● Data extract:
┌──

(* ===== verification/Fiber.v ===== *)
(** The SerDes of the RTL8127ATF (rtl8127_fiber.cpp): its command port, the set-up
    of a 1G or 10G fiber link and the reset that takes the link down; and the PCIe
    PHY set-up rtl8125_hw_ephy_config of rtl812xx.cpp. *)
From S2P Require Import Prelude Mmio Channel Chip SwVars Hw Power.
Local Open Scope prog_scope.

Definition R8127_SDS_8127_CMD : Z := 0x2348.
Definition R8127_SDS_8127_ADDR : Z := 0x234A.
Definition R8127_SDS_8127_DATA_IN : Z := 0x234C.
Definition R8127_SDS_8127_DATA_OUT : Z := 0x234E.
Definition R8127_SDS_8127_CMD_IN : Z := BIT 0.
Definition R8127_SDS_8127_WE_IN : Z := BIT 1.
Definition R8127_MAKE_SDS_8127_ADDR (index page reg : Z) : Z := Z.shiftl index 11 .| Z.shiftl page 5 .| reg.

Definition FIBER_MODE_NIC_ONLY : Z := 0.
Definition FIBER_MODE_RTL8127ATF : Z := 1.
Definition HW_FIBER_MODE_ENABLED (tp : tpvars) : bool := 0 <? HwFiberModeVer (tp_sw tp).

Definition EPHYAR_EXT_ADDR : Z := 0x0ffe.

Section Code.
Context {D : Type} `{M : !Mmio D}.

(** [do { if (busy) udelay(1); else return true; } while (++timeout < 100)] *)
Fixpoint sds_wait (n : nat) : prog D bool :=
  match n with
  | O => ret false
  | S n' => do v <- RTL_R16 R8127_SDS_8127_CMD;
            if has v R8127_SDS_8127_CMD_IN then delay_us 1 ;;; sds_wait n' else ret true
  end.
Definition rtl8127_wait_8127_sds_cmd_done : prog D bool := sds_wait 100.

Definition rtl8127_sds_phy_read_8127 (index page reg : Z) : prog D Z :=
  RTL_W16 R8127_SDS_8127_ADDR (R8127_MAKE_SDS_8127_ADDR index page reg) ;;;
  RTL_W16 R8127_SDS_8127_CMD R8127_SDS_8127_CMD_IN ;;;
  do ok <- rtl8127_wait_8127_sds_cmd_done;
  if ok then RTL_R16 R8127_SDS_8127_DATA_OUT else ret 0xffff.

Definition rtl8127_sds_phy_write_8127 (index page reg val : Z) : prog D unit :=
  RTL_W16 R8127_SDS_8127_DATA_IN val ;;;
  RTL_W16 R8127_SDS_8127_ADDR (R8127_MAKE_SDS_8127_ADDR index page reg) ;;;
  RTL_W16 R8127_SDS_8127_CMD (R8127_SDS_8127_CMD_IN .| R8127_SDS_8127_WE_IN) ;;;
  rtl8127_wait_8127_sds_cmd_done ;;; ret tt.

Definition rtl8127_clear_and_set_sds_phy_bit (index page addr clearmask setmask : Z) : prog D unit :=
  do val <- rtl8127_sds_phy_read_8127 index page addr;
  rtl8127_sds_phy_write_8127 index page addr ((val .&~ clearmask) .| setmask).

Definition rtl8127_clear_sds_phy_bit (index page addr mask : Z) : prog D unit :=
  rtl8127_clear_and_set_sds_phy_bit index page addr mask 0.
Definition rtl8127_set_sds_phy_bit (index page addr mask : Z) : prog D unit :=
  rtl8127_clear_and_set_sds_phy_bit index page addr 0 mask.

Definition rtl8127_sds_phy_reset_8127 : prog D unit :=
  clr8 0x2350 (BIT 0) ;;; delay_us 1 ;;;
  RTL_W16 0x233A 0x801F ;;; set8 0x2350 (BIT 0) ;;; delay_us 10.

Definition rtl8127_sds_phy_reset (tp : tpvars) : prog D unit :=
  if HwFiberModeVer (tp_sw tp) =? FIBER_MODE_RTL8127ATF then rtl8127_sds_phy_reset_8127 else ret tt.

(** The entry point of the DriverKit driver. *)
Definition rtl8127DextSdsPhyReset (tp : tpvars) : prog D unit := rtl8127_sds_phy_reset tp.

(** The common end of both speeds: the mode register 233E keeps four bits and
    gets [bit]; then the PHY side. *)
Definition sds_caps (tp : tpvars) (mode bit c466 : Z) : prog D unit :=
  let c := tp_chan tp in
  RTL_W16 0x233A mode ;;;
  (do v <- RTL_R16 0x233E; RTL_W16 0x233E (v .& (BIT 13 .| BIT 12 .| BIT 1 .| BIT 0) .| bit)) ;;;
  mdio_direct_write_phy_ocp c 0xC40A 0 ;;;
  mdio_direct_write_phy_ocp c 0xC466 c466 ;;;
  mdio_direct_write_phy_ocp c 0xC808 0 ;;;
  mdio_direct_write_phy_ocp c 0xC80A 0 ;;;
  ClearAndSetEthPhyOcpBit c 0xC804 0x000F 0x000C.

Definition rtl8127_set_sds_phy_caps_1g_8127 (tp : tpvars) : prog D unit :=
  rtl8127_set_sds_phy_bit 0 1 31 (BIT 3) ;;;
  rtl8127_clear_and_set_sds_phy_bit 0 2 0 (BIT 13 .| BIT 12 .| BIT 6) (BIT 12 .| BIT 6) ;;;
  sds_caps tp 0x8004 (BIT 1) 0x0.

Definition rtl8127_sds_phy_exit_1g_8127 (tp : tpvars) : prog D unit :=
  rtl8127_clear_sds_phy_bit 0 1 31 (BIT 3) ;;;
  rtl8127_clear_and_set_sds_phy_bit 0 2 0 (BIT 13 .| BIT 12 .| BIT 6) (BIT 6) ;;;
  rtl8127_sds_phy_reset tp.

Definition rtl8127_set_sds_phy_caps_10g_8127 (tp : tpvars) : prog D unit := sds_caps tp 0x801A (BIT 12) 0x3.

Definition rtl8127_set_sds_phy_caps_8127 (tp : tpvars) : prog D unit :=
  rtl8127_sds_phy_exit_1g_8127 tp ;;;
  let s := speed (link (tp_sw tp)) in
  if s =? SPEED_10000 then rtl8127_set_sds_phy_caps_10g_8127 tp
  else if s =? SPEED_1000 then rtl8127_set_sds_phy_caps_1g_8127 tp
  else ret tt.

Definition rtl8127_set_sds_phy_caps (tp : tpvars) : prog D unit :=
  if HwFiberModeVer (tp_sw tp) =? FIBER_MODE_RTL8127ATF then rtl8127_set_sds_phy_caps_8127 tp else ret tt.

Definition rtl8127_hw_sds_phy_config (tp : tpvars) : prog D unit := rtl8127_set_sds_phy_caps tp.

Definition rtl8127_hw_fiber_phy_config (tp : tpvars) : prog D unit :=
  if HwFiberModeVer (tp_sw tp) =? FIBER_MODE_RTL8127ATF then rtl8127_hw_sds_phy_config tp else ret tt.

(** ** The PCIe PHY *)

Definition rtl8127_set_ephy_ext_addr (addr : Z) : prog D unit := rtl8125_ephy_write EPHYAR_EXT_ADDR addr.

Definition rtl8127_check_ephy_ext_addr (addr : Z) : prog D Z :=
  rtl8127_set_ephy_ext_addr (Z.shiftr (u16 addr) 12) ;;; ret (addr .& 0xfff).

Definition rtl8127_ephy_write (addr data : Z) : prog D unit :=
  do a <- rtl8127_check_ephy_ext_addr addr; rtl8125_ephy_write a data.

Definition rtl8127_clear_ephy_ext_addr : prog D unit := rtl8127_set_ephy_ext_addr 0.

Fixpoint ephy_writes (w : Z -> Z -> prog D unit) (l : list (Z * Z)) : prog D unit :=
  match l with [] => ret tt | (a, v) :: r => w a v ;;; ephy_writes w r end.
End Code.

(** The extended addresses of rtl8127_hw_ephy_config_8127_1 and their values. *)
Definition ephy_8127_1 : list (Z * Z) :=
  [(0x8088, 0x0064); (0x8488, 0x0064); (0x8888, 0x0064); (0x8C88, 0x0064);
   (0x8188, 0x0064); (0x8588, 0x0064); (0x8988, 0x0064); (0x8D88, 0x0064);
   (0x808C, 0x09B0); (0x848C, 0x09B0); (0x888C, 0x0F90); (0x8C8C, 0x0F90);
   (0x818C, 0x09B0); (0x858C, 0x09B0); (0x898C, 0x0F90); (0x8D8C, 0x0F90);
   (0x808A, 0x09B8); (0x848A, 0x09B8); (0x888A, 0x0F98); (0x8C8A, 0x0F98);
   (0x818A, 0x09B8); (0x858A, 0x09B8); (0x898A, 0x0F98); (0x8D8A, 0x0F98);
   (0x9020, 0x0080); (0x9420, 0x0080); (0x9820, 0x0080); (0x9C20, 0x0080);
   (0x901E, 0x0190); (0x941E, 0x0190); (0x981E, 0x0140); (0x9C1E, 0x0140);
   (0x901C, 0x0190); (0x941C, 0x0190); (0x981C, 0x0140); (0x9C1C, 0x0140)].

(** The tables of rtl8125_hw_ephy_config. *)
Definition ephy_8125a_1 : list (Z * Z) :=
  [(0x01, 0xA812); (0x09, 0x520C); (0x04, 0xD000); (0x0D, 0xF702); (0x0A, 0x8653); (0x06, 0x001E);
   (0x08, 0x3595); (0x20, 0x9455); (0x21, 0x99FF); (0x02, 0x6046); (0x29, 0xFE00); (0x23, 0xAB62);
   (0x41, 0xA80C); (0x49, 0x520C); (0x44, 0xD000); (0x4D, 0xF702); (0x4A, 0x8653); (0x46, 0x001E);
   (0x48, 0x3595); (0x60, 0x9455); (0x61, 0x99FF); (0x42, 0x6046); (0x69, 0xFE00); (0x63, 0xAB62)].

Definition ephy_8125a_2 : list (Z * Z) :=
  [(0x04, 0xD000); (0x0A, 0x8653); (0x23, 0xAB66); (0x20, 0x9455); (0x21, 0x99FF); (0x29, 0xFE04);
   (0x44, 0xD000); (0x4A, 0x8653); (0x63, 0xAB66); (0x60, 0x9455); (0x61, 0x99FF); (0x69, 0xFE04)].

Definition ephy_8125b_1 : list (Z * Z) :=
  [(0x06, 0x001F); (0x0A, 0xB66B); (0x01, 0xA852); (0x24, 0x0008); (0x2F, 0x6052); (0x0D, 0xF716); (0x20, 0xD477);
   (0x21, 0x4477); (0x22, 0x0013); (0x23, 0xBB66); (0x0B, 0xA909); (0x29, 0xFF04); (0x1B, 0x1EA0);
   (0x46, 0x001F); (0x4A, 0xB66B); (0x41, 0xA84A); (0x64, 0x000C); (0x6F, 0x604A); (0x4D, 0xF716); (0x60, 0xD477);
   (0x61, 0x4477); (0x62, 0x0013); (0x63, 0xBB66); (0x4B, 0xA909); (0x69, 0xFF04); (0x5B, 0x1EA0)].

Definition ephy_8125b_2 : list (Z * Z) :=
  [(0x0B, 0xA908); (0x1E, 0x20EB); (0x22, 0x0023); (0x02, 0x60C2); (0x29, 0xFF00);
   (0x4B, 0xA908); (0x5E, 0x28EB); (0x62, 0x0023); (0x42, 0x60C2); (0x69, 0xFF00)].

Section Ephy.
Context {D : Type} `{M : !Mmio D}.

Definition rtl8127_hw_ephy_config_8127_1 : prog D unit :=
  ephy_writes rtl8127_ephy_write ephy_8127_1 ;;; rtl8127_clear_ephy_ext_addr.

(** The bit changes of the 8125A, once per lane group ([base] 0 and 0x40). *)
Definition ephy_8125a_bits (base : Z) : prog D unit :=
  ClearAndSetPCIePhyBit (0x2A + base) (BIT 14 .| BIT 13 .| BIT 12) (BIT 13 .| BIT 12) ;;;
  ClearPCIePhyBit (0x19 + base) (BIT 6) ;;;
  SetPCIePhyBit (0x1B + base) (BIT 11 .| BIT 10 .| BIT 9) ;;;
  ClearPCIePhyBit (0x1B + base) (BIT 14 .| BIT 13 .| BIT 12) ;;;
  rtl8125_ephy_write (0x02 + base) 0x6042 ;;;
  rtl8125_ephy_write (0x06 + base) 0x0014.

Definition rtl8125_hw_ephy_config (m : cfg) : prog D unit :=
  match m with
  | CFG_METHOD_2 => ephy_writes rtl8125_ephy_write ephy_8125a_1
  | CFG_METHOD_3 | CFG_METHOD_6 =>
      ephy_writes rtl8125_ephy_write ephy_8125a_2 ;;; ephy_8125a_bits 0 ;;; ephy_8125a_bits 0x40
  | CFG_METHOD_4 => ephy_writes rtl8125_ephy_write ephy_8125b_1
  | CFG_METHOD_5 | CFG_METHOD_7 => ephy_writes rtl8125_ephy_write ephy_8125b_2
  | CFG_METHOD_42 => rtl8127_hw_ephy_config_8127_1
  | _ => ret tt
  end.
End Ephy.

└──

What you return should be exactly the lines above, starting at the one with "Definition ephy_8125b_1 : list" and ending at the one with "ClearAndSetPCIePhyBit (0x2A +", and nothing else.

● Exercise result:
Definition ephy_8125b_1 : list (Z * Z) :=
  [(0x06, 0x001F); (0x0A, 0xB66B); (0x01, 0xA852); (0x24, 0x0008); (0x2F, 0x6052); (0x0D, 0xF716); (0x20, 0xD477);
   (0x21, 0x4477); (0x22, 0x0013); (0x23, 0xBB66); (0x0B, 0xA909); (0x29, 0xFF04); (0x1B, 0x1EA0);
   (0x46, 0x001F); (0x4A, 0xB66B); (0x41, 0xA84A); (0x64, 0x000C); (0x6F, 0x604A); (0x4D, 0xF716); (0x60, 0xD477);
   (0x61, 0x4477); (0x62, 0x0013); (0x63, 0xBB66); (0x4B, 0xA909); (0x69, 0xFF04); (0x5B, 0x1EA0)].

Definition ephy_8125b_2 : list (Z * Z) :=
  [(0x0B, 0xA908); (0x1E, 0x20EB); (0x22, 0x0023); (0x02, 0x60C2); (0x29, 0xFF00);
   (0x4B, 0xA908); (0x5E, 0x28EB); (0x62, 0x0023); (0x42, 0x60C2); (0x69, 0xFF00)].

Section Ephy.
Context {D : Type} `{M : !Mmio D}.

Definition rtl8127_hw_ephy_config_8127_1 : prog D unit :=
  ephy_writes rtl8127_ephy_write ephy_8127_1 ;;; rtl8127_clear_ephy_ext_addr.

(** The bit changes of the 8125A, once per lane group ([base] 0 and 0x40). *)
Definition ephy_8125a_bits (base : Z) : prog D unit :=
  ClearAndSetPCIePhyBit (0x2A + base) (BIT 14 .| BIT 13 .| BIT 12) (BIT 13 .| BIT 12) ;;;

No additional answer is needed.